Drugi chłopak? A może dziewczynka?

Niedługo nadejdzie ten dzień, w którym dowiemy się, czy w brzuszku Kasi rośnie chłopczyk czy też dziewczynka. Ja wiem, że najważniejsze jest to, aby dziecko było zdrowie i aby cała ciąża wraz z porodem przebiegła bezproblemowo, ale tak czy inaczej nie da się ukryć tego, że człowiek gdzieś tam w głębi serca, a może mózgu, zastanawia się nad tym, jakiej płci urodzi się dziecko. Zastanawiam się nad tym i ja, a to dlatego, że nie mam w tym temacie konkretnych preferencji.

Tak sobie myślę, że z jednej strony Andrzejkowi byłoby weselej, gdyby miał braciszka.
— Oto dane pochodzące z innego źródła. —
Lemma split_length s : forall tok, Forall (fun c => (length c <= length tok + length s)%nat) (split_loop tok s).
Proof.
  induction s as [|x s IH]; intros tok; cbn [split_loop]; [destruct tok; [constructor|]; apply Forall_cons_iff; split; [cbn; lia|constructor]|].
  assert (Hn : Forall (fun c => (length c <= length tok + length (x :: s))%nat) (split_loop [] s)) by (eapply Forall_impl; [|apply (IH [])]; cbn; lia).
  destruct (x =? slash); [destruct tok; [exact Hn|apply Forall_cons_iff; split; [cbn; lia|exact Hn]]|].
  eapply Forall_impl; [|apply IH]. intros c. rewrite length_app. cbn. lia.
Qed.

Lemma flag_last_fst cs tr : fst <$> flag_last cs tr = cs.
Proof. induction cs as [|c [|d cs] IH]; [reflexivity..|]. cbn [flag_last fmap list_fmap fst] in *. f_equal. exact IH. Qed.

Lemma elems_short p : (length p < 255)%nat -> short (elems p).
Proof.
  intros H. unfold short. assert (Hs : Forall (fun c : name => (length c < 255)%nat) (fst <$> elems p)); [|now apply Forall_fmap in Hs].
  unfold elems. rewrite flag_last_fst. eapply Forall_impl; [|apply split_length]. cbn. lia.
Qed.

Lemma elems_good p : Forall (fun e => good_name (fst e)) (elems p).
Proof.
  remember (elems p) as es eqn:E. revert p E. induction es as [|[c l] es IH]; intros p E; [constructor|]. pose proof (skipelem_elems p) as H. rewrite <- E in H.
  destruct H as (rest & _ & Er & _ & H1 & H2). apply Forall_cons_iff. split; [now split|]. apply (IH rest). congruence.
Qed.

(** ** Each call *)

Section calls.
Context (n : Z) (s : vfs) (t : tree) (P : imap) (D : dmap).
Hypothesis Hok : fs_ok n s t P D.
Hypothesis Hn : 4 <= n < 2 ^ 31.

Lemma same_ok : fs_ok (n - 4) s t P D.
Proof. eapply fs_ok_less; [|exact Hok]. lia. Qed.

(** What a lookup from the start of a path says. *)
Lemma walk_start path es :
  match walk t (a_start t path) es with
  | Found q => exists b k x, P !! q = Some b /\ nodes t !! q = Some k /\ inodes s !! b = Some x /\ itype x = ktype k /\ has_dops x = true /\ b <> 0
  | Missing q c l => exists a, P !! q = Some a /\ nodes t !! q = Some Dir /\ P !! step q c = None /\ (c, l) ∈ es
  | NotDir => True
  end.
Proof.
  destruct (start_in n s t P D Hok path) as [a0 Ha0]. pose proof (walk_in t es (a_start t path)) as Hin. specialize (Hin ltac:(apply (fo_dom _ _ _ _ _ _ Hok); eauto)).
  destruct (walk t (a_start t path) es) as [q|q c l|]; [| |exact I].
  - destruct Hin as [k Hk]. assert (is_Some (P !! q)) as [b Hb] by (apply (fo_dom _ _ _ _ _ _ Hok); eauto). destruct (node_at 2 n s t P D Hok q b Hb) as (x & X1 & X2 & X3).
    exists b, k, x. unfold kind_at in X2. rewrite Hk in X2. pose proof (node_pos n s t P D Hok q b Hb). repeat split; auto. lia.
  - destruct Hin as (H1 & H2 & H3). assert (is_Some (P !! q)) as [a Ha] by (apply (fo_dom _ _ _ _ _ _ Hok); eauto). exists a. repeat split; auto.
    pose proof (nodes_of n s t P D Hok (step q c)) as Hno. now rewrite H2 in Hno.
Qed.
Mógłby się z nim bić, szarpać, obrażać, a także bawić, biegać i grać w piłkę. Razem jeździliby na kolonie, razem podbijaliby świat, a młodszy nosiłby po nim ubranka :D.

A z drugiej strony mając siostrzyczkę Andrzej lepiej nauczyłby się ogarniania kobiet, nauczyłby się delikatności, może lepiej radziłby sobie później z koleżankami czy to w przedszkolu czy też w szkole. Mało tego, miałby u swojego boku młodszą siostrzyczkę, o którą by dbał i której by bronił… a od czasu do czasu pewnie by ją bił, czym strasznie by nas drażnił.

Z trzeciej strony moja żona. Kobieta przytłoczona przez mężczyzn :D. Ma Andrzejka, ma mnie no i ma Welweta. Dla równowagi przydałaby jej się jakaś druga kobietka, pewnie byłaby nie tylko bardzo dumna, ale też bardzo podbudowana ;-).

Z czwartej strony ja. Ojciec. Zawsze mówiło się „córusia tatusia”. Więc chyba powinienem marzyć o tym, aby mieć córeczkę, dla której mógłbym być wspaniałym ojcem. No i jasne, że o tym marzę. Co nie zmienia faktu, że fajnie byłoby mieć dwóch chłopców.

I takie to mamy cztery strony. Najpiękniejsze w nich jest to, że każda jest dobra. I każda da nam zadowolenie.

Oby więc nasze drugie dziecko było całe i zdrowe, a w majtkach niech ma to, co chce. I tak będzie kochane.

A jeśli poczujemy niedosyt związany z płcią, to za rok czy dwa postaramy się o trzecie… co ja gadam, pewnie postaramy się o nie i tak :P.